By JAMES DAWSON
Front Row Features Film Critic
The latest Wolverine installment “Logan” is sufficiently ultraviolent and expletive-laden to earn the sometime X-Man the only “R” rating ever received by any Marvel movie other than last year’s diametrically different “Deadpool.” But where “Deadpool” was a ridiculously over-the-top black-humor romp, “Logan” is so unrelentingly gritty and grim that it sometimes comes uncomfortably close to resembling such depressing DC Comics downers as “Man of Steel” and “Batman V Superman.” Make no mistake, “Logan” is markedly better than either of those interminable bores, if only because it has a trio of main characters worth caring about. Still, it’s hard not to wish the dismal affair were just a little less dreary.

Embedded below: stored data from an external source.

(* ===== verification/Notification.v ===== *)
(** * Notifications and notification contexts

    [domain/notification_semantic.go], [domain/notification_core.go] and
    [domain/notification.go]: the semantic classes, the kernel's notification
    types, the message, and the context that accumulates messages.

    In Go a context is a pointer into a two-level tree: a root owns the messages,
    a scoped view carries a prefix and forwards to its parent.  Here the messages
    live in a root record that the operations thread, and a [CtxRef] is the chain
    of views leading to it. *)

From S2P Require Import Prelude Naming FieldMeta.
From stdpp Require Import base gmap strings list fin_maps.
From Stdlib Require Import Ascii ZArith Lia.

Open Scope string_scope.
Open Scope list_scope.

(** ** Semantics ([domain/notification_semantic.go]) *)

Inductive NotificationSemantic :=
| SemanticValidation
| SemanticNotFound
| SemanticConflict
| SemanticForbidden
| SemanticUnauthorized
| SemanticUnavailable
| SemanticSchema
| SemanticInternal
| SemanticMethodNotAllowed
| SemanticPayloadTooLarge
| SemanticGatewayTimeout
| SemanticStateConflict
| SemanticRequestTimeout
| SemanticGone
| SemanticPreconditionFailed
| SemanticUnsupportedMediaType
| SemanticTooManyRequests
| SemanticNotImplemented
| SemanticBadGateway
| SemanticPaymentRequired
| SemanticNotAcceptable
| SemanticRangeNotSatisfiable
| SemanticLocked
| SemanticPreconditionRequired
| SemanticUnavailableForLegalReasons
| SemanticInsufficientStorage
| SemanticRequestHeaderFieldsTooLarge.

#[export] Instance NotificationSemantic_eq_dec : EqDecision NotificationSemantic.
Proof. solve_decision. Defined.

Definition semanticString (s : NotificationSemantic) : string :=
  match s with
  | SemanticNotFound => "NotFound"
  | SemanticConflict => "Conflict"
  | SemanticForbidden => "Forbidden"
  | SemanticUnauthorized => "Unauthorized"
  | SemanticUnavailable => "Unavailable"
  | SemanticSchema => "Schema"
  | SemanticInternal => "Internal"
  | SemanticMethodNotAllowed => "MethodNotAllowed"
  | SemanticPayloadTooLarge => "PayloadTooLarge"
  | SemanticGatewayTimeout => "GatewayTimeout"
  | SemanticStateConflict => "StateConflict"
  | SemanticRequestTimeout => "RequestTimeout"
  | SemanticGone => "Gone"
  | SemanticPreconditionFailed => "PreconditionFailed"
  | SemanticUnsupportedMediaType => "UnsupportedMediaType"
  | SemanticTooManyRequests => "TooManyRequests"
  | SemanticNotImplemented => "NotImplemented"
  | SemanticBadGateway => "BadGateway"
  | SemanticPaymentRequired => "PaymentRequired"
  | SemanticNotAcceptable => "NotAcceptable"
  | SemanticRangeNotSatisfiable => "RangeNotSatisfiable"
  | SemanticLocked => "Locked"
  | SemanticPreconditionRequired => "PreconditionRequired"
  | SemanticUnavailableForLegalReasons => "UnavailableForLegalReasons"
  | SemanticInsufficientStorage => "InsufficientStorage"
  | SemanticRequestHeaderFieldsTooLarge => "RequestHeaderFieldsTooLarge"
  | SemanticValidation => "Validation"
  end.

(** ** Notification types ([domain/notification_core.go]) *)

(** [NOther] is a notification type declared outside the kernel: its Go type name
    and what its [Semantic()] answers. *)
Inductive Notification :=
| RequiredFieldNotification (semanticOverride : option NotificationSemantic)
| SchemaViolationNotification
| LimitExceededNotification
| UnableToInsertWithIDNotification
| UnableToUpdateWithoutIDNotification
| UnableToDeleteWithoutIDNotification
| InsertNotAllowedNotification
| UpdateNotAllowedNotification
| DeleteNotAllowedNotification
| ArchiveNotAllowedNotification
| UnarchiveNotAllowedNotification
| ServiceIsRequiredNotification
| EntityAlreadyAddedNotification
| EntityDoesNotExistNotification
| EntityIsNotActiveNotification
| NaturalIDImmutableNotification
| InvalidAggregateChildNotification
| RepositoryFunctionNotImplementedNotification
| InvalidIDUUIDNotification
| MalformedIDNotification
| UnknownIDAddressNotification
| InvalidFilterValueNotification
| InvalidEventTypeNotification
| RecordNotFoundNotification
| ConcurrentModificationNotification
| NOther (key : string) (sem : NotificationSemantic).

#[export] Instance Notification_eq_dec : EqDecision Notification.
Proof. solve_decision. Defined.

(** The [Semantic()] methods: the overrides of the kernel, and
    [SemanticValidation] by promotion for the rest. *)
Definition Semantic (n : Notification) : NotificationSemantic :=
  match n with
  | RequiredFieldNotification o => default SemanticValidation o
  | SchemaViolationNotification => SemanticSchema
  | LimitExceededNotification => SemanticSchema
  | RecordNotFoundNotification => SemanticNotFound
  | MalformedIDNotification => SemanticSchema
  | UnknownIDAddressNotification => SemanticNotFound
  | InvalidFilterValueNotification => SemanticSchema
  | EntityIsNotActiveNotification => SemanticStateConflict
  | ConcurrentModificationNotification => SemanticStateConflict
  | EntityAlreadyAddedNotification => SemanticConflict
  | InsertNotAllowedNotification => SemanticForbidden
  | UpdateNotAllowedNotification => SemanticForbidden
  | DeleteNotAllowedNotification => SemanticForbidden
  | ArchiveNotAllowedNotification => SemanticForbidden
  | UnarchiveNotAllowedNotification => SemanticForbidden
  | NOther _ s => s
  | _ => SemanticValidation
  end.

Definition WithSemantic (s : NotificationSemantic) : Notification :=
  RequiredFieldNotification (Some s).

(** The unqualified Go type name. *)
Definition NotificationKey (n : Notification) : string :=
  match n with
  | RequiredFieldNotification _ => "RequiredFieldNotification"
  | SchemaViolationNotification => "SchemaViolationNotification"
  | LimitExceededNotification => "LimitExceededNotification"
  | UnableToInsertWithIDNotification => "UnableToInsertWithIDNotification"
  | UnableToUpdateWithoutIDNotification => "UnableToUpdateWithoutIDNotification"
  | UnableToDeleteWithoutIDNotification => "UnableToDeleteWithoutIDNotification"
  | InsertNotAllowedNotification => "InsertNotAllowedNotification"
  | UpdateNotAllowedNotification => "UpdateNotAllowedNotification"
  | DeleteNotAllowedNotification => "DeleteNotAllowedNotification"
  | ArchiveNotAllowedNotification => "ArchiveNotAllowedNotification"
  | UnarchiveNotAllowedNotification => "UnarchiveNotAllowedNotification"
  | ServiceIsRequiredNotification => "ServiceIsRequiredNotification"
  | EntityAlreadyAddedNotification => "EntityAlreadyAddedNotification"
  | EntityDoesNotExistNotification => "EntityDoesNotExistNotification"
  | EntityIsNotActiveNotification => "EntityIsNotActiveNotification"
  | NaturalIDImmutableNotification => "NaturalIDImmutableNotification"
  | InvalidAggregateChildNotification => "InvalidAggregateChildNotification"
  | RepositoryFunctionNotImplementedNotification => "RepositoryFunctionNotImplementedNotification"
  | InvalidIDUUIDNotification => "InvalidIDUUIDNotification"
  | MalformedIDNotification => "MalformedIDNotification"
  | UnknownIDAddressNotification => "UnknownIDAddressNotification"
  | InvalidFilterValueNotification => "InvalidFilterValueNotification"
  | InvalidEventTypeNotification => "InvalidEventTypeNotification"
  | RecordNotFoundNotification => "RecordNotFoundNotification"
  | ConcurrentModificationNotification => "ConcurrentModificationNotification"
  | NOther key _ => key
  end.

(** ** Messages ([domain/notification.go]) *)

(** [Err] and [Vars] are carried, never inspected by the code modelled here. *)
Record NotificationMessage := mkMessage {
  m_Path : list PathSegment;
  m_Override : string;
  m_FieldValue : string;
  m_FuncName : string;
  m_Err : option string;
  m_Notification : Notification;
  m_Vars : gmap string string;
  m_LabelKey : string
}.

(** The struct literal with only a path and a notification set. *)
Definition message (path : list PathSegment) (n : Notification) : NotificationMessage :=
  mkMessage path "" "" "" None n ∅ "".

Definition setPath (p : list PathSegment) (m : NotificationMessage) : NotificationMessage :=
  mkMessage p (m_Override m) (m_FieldValue m) (m_FuncName m) (m_Err m) (m_Notification m)
    (m_Vars m) (m_LabelKey m).

Definition setOverride (o : string) (m : NotificationMessage) : NotificationMessage :=
  mkMessage (m_Path m) o (m_FieldValue m) (m_FuncName m) (m_Err m) (m_Notification m)
    (m_Vars m) (m_LabelKey m).

Definition setLabelKey (l : string) (m : NotificationMessage) : NotificationMessage :=
  mkMessage (m_Path m) (m_Override m) (m_FieldValue m) (m_FuncName m) (m_Err m)
    (m_Notification m) (m_Vars m) l.

Definition setFuncName (f : string) (m : NotificationMessage) : NotificationMessage :=
  mkMessage (m_Path m) (m_Override m) (m_FieldValue m) f (m_Err m) (m_Notification m)
    (m_Vars m) (m_LabelKey m).

Definition setFieldValue (v : string) (m : NotificationMessage) : NotificationMessage :=
  mkMessage (m_Path m) (m_Override m) v (m_FuncName m) (m_Err m) (m_Notification m)
    (m_Vars m) (m_LabelKey m).

Definition setErr (e : string) (m : NotificationMessage) : NotificationMessage :=
  mkMessage (m_Path m) (m_Override m) (m_FieldValue m) (m_FuncName m) (Some e)
    (m_Notification m) (m_Vars m) (m_LabelKey m).

Definition ResolveFieldName (m : NotificationMessage) : string :=
  if negb (String.eqb (m_Override m) "") then m_Override m else renderPath (m_Path m).

(** ** Contexts *)

(** The root of a context chain. *)
Record NotificationContext := mkContext {
  nc_context : string;
  nc_messages : list NotificationMessage;
  nc_contextVars : option (gmap string string);
  nc_entityType : option GoType
}.

(** A reference to a context: the root itself, or a scoped view with its prefix,
    its entity type and its parent. *)
Inductive CtxRef :=
| CRoot
| CScoped (prefix : list PathSegment) (entityType : option GoType) (parent : CtxRef).

Definition NewNotificationContext (name : string) : NotificationContext :=
  mkContext name [] None None.

Definition setMessages (ms : list NotificationMessage) (c : NotificationContext) : NotificationContext :=
  mkContext (nc_context c) ms (nc_contextVars c) (nc_entityType c).

Definition ctxPrefix (r : CtxRef) : list PathSegment :=
  match r with CRoot => [] | CScoped p _ _ => p end.

(** [c.entityType] of the referenced node. *)
Definition ctxEntityType (r : CtxRef) (c : NotificationContext) : option GoType :=
  match r with CRoot => nc_entityType c | CScoped _ t _ => t end.

Definition Messages (c : NotificationContext) : list NotificationMessage := nc_messages c.

Definition HasErrors (c : NotificationContext) : bool :=
  match nc_messages c with [] => false | _ => true end.

Definition Clear (c : NotificationContext) : NotificationContext := setMessages [] c.

(** The prefixing step of [AddNotificationMessage]. *)
Definition prefixPath (prefix : list PathSegment) (m : NotificationMessage) : NotificationMessage :=
  match prefix, m_Path m with
  | _ :: _, _ :: _ => setPath (prefix ++ m_Path m) m
  | _, _ => m
  end.

Fixpoint AddNotificationMessage (r : CtxRef) (msg : NotificationMessage) (c : NotificationContext) : NotificationContext :=
  let msg := prefixPath (ctxPrefix r) msg in
  match r with
  | CScoped _ _ parent => AddNotificationMessage parent msg c
  | CRoot => setMessages (nc_messages c ++ [msg]) c
  end.

(** [AddNotificationNamed]; [value] is the rendered optional value. *)
Definition AddNotificationNamed (r : CtxRef) (name : string) (n : Notification)
  (value : option string) (c : NotificationContext) : NotificationContext :=
  let '(label, wire) :=
    match ctxEntityType r c with
    | Some t => (resolveLabelKey (Some t) name, resolveNotifyAs (Some t) name)
    | None => ("", "")
    end in
  AddNotificationMessage r
    (mkMessage [mkPathSegment name wire None] "" (default "" value) "" None n ∅ label) c.

Definition ChangeFieldName (oldName newName : string) (c : NotificationContext) : NotificationContext :=
  setMessages
    ((fun m => if String.eqb (ResolveFieldName m) oldName then setOverride newName m else m)
       <$> nc_messages c) c.

(** The inner loop of [applyGoFieldAlias]: from the end, skip the index segments
    and rewrite the first name segment when it carries the Go name.  [segs] is
    the path reversed. *)
Fixpoint aliasLeafRev (goName wireName : string) (segs : list PathSegment) : list PathSegment :=
  match segs with
  | [] => []
  | s :: rest =>
      match ps_Index s with
      | Some _ => s :: aliasLeafRev goName wireName rest
      | None =>
          (if String.eqb (ps_Name s) goName then mkPathSegment (ps_Name s) wireName None else s) :: rest
      end
  end.

Definition aliasPath (goName wireName : string) (path : list PathSegment) : list PathSegment :=
  reverse (aliasLeafRev goName wireName (reverse path)).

Also, any fanboys (and fangirls) expecting this flick to be an adaptation of comics writer Mark Millar’s classic “Old Man Logan” arc are in for a disappointment. Although Hugh Jackman’s Logan (aka Wolverine, aka James Howlett) is definitely old, and there’s a road trip involved, that’s about it for any resemblances between those comic books and this movie. (A faithful adaptation would have been impossible anyway, because Millar’s story involved many Marvel universe characters who couldn’t appear in a Fox feature due to rights issues, but Millar himself had suggested ways the studio could have worked around that problem. Ah, well.)
“Logan” takes place in a future where no other mutants have been born for 25 years. “Maybe we were God’s mistake,” snarls an embittered and broken-down Logan, now reduced to scraping by as a limo driver who needs reading glasses.
Former X-Men leader Charles Xavier (the always excellent Patrick Stewart) is a senile, brain-damaged wreck. Logan has secreted the prone-to-psychic-episodes Xavier in a remote south-of-the-border hideout to protect the world’s most powerful telepath from outsiders, and vice versa. Xavier’s caregiver is the albino telepath Caliban, played with impressively pathetic desperation by Stephen Merchant.
A Mexican nurse (“Orange is the New Black’s” Elizabeth Rodriguez) begs Wolverine to take her and a mysterious child named Laura (a perfectly cast Dafne Keen) north, to escape the clutches of heavily armed commandos employed by the research lab from which Laura has escaped. After an excitingly well-staged and high-firepower car chase that earns extra points for cleverly subverting the standard crash-through-the-fence cliché, Logan, Xavier and Laura hit the road.
As the movie’s ad campaign makes obvious, there’s more to the deadly serious (and seriously deadly) Laura than meets the eye. Although Laura remains mostly mute, actress Keen conveys everything from surly dismissal to hopeless yearning to feral fury with her expressions alone. When enraged, she turns into a strictly no-nonsense equivalent of Hit-Girl, the relentlessly lethal character played for laughs in the 2010 superhero spoof “Kick-Ass.”
Jackman is so convincingly beat down and bummed out that he makes Logan’s previous movie mopings about lost love Jean Grey seem almost lighthearted. Life’s disappointments also apparently have expanded his (and Xavier’s) vulgar vocabulary. Logan’s second word in the movie is the “F” bomb, which reoccurs with such frequency that it actually becomes annoying, as if the filmmakers couldn’t resist taking excessive advantage of the license granted them by having an “R” rating.
Stewart gives the movie’s most touching performance, especially when we learn the horrific and heartbreaking secret that Xavier’s damaged mind can’t keep him from remembering. He also delivers one of the movie’s rare amusing lines. Referring to the moody and vicious Laura, he asks Logan, “Does she remind you of anybody?”
Returning director James Mangold (who helmed 2013’s “The Wolverine”) and screenwriters Mangold, Michael Green and Scott Frank offer up enough stabbing, slashing, amputating and beheading to satisfy even the most bloodthirsty videogame devotee. In the movie’s most stylishly brutal scene, a deafening white-noise psychic attack from the wheelchair-bound Xavier freezes everyone in the vicinity of his casino hotel room, including a host of heavily-armed bad guys that Logan slow-mo struggles to kill with his claws.
One major aspect of the film’s third act is disappointing, because it doesn’t have the same unlikely-but-acceptable credibility as what’s gone before. Having Logan mock what happens in a meta reference to X-Men comic books (which he insultingly refers to as “ice cream for bedwetters”) doesn’t help.
Still, the movie’s final image is unforgettable enough to be considered iconic, which makes up for an awful lot of overkill and ice cream along the way.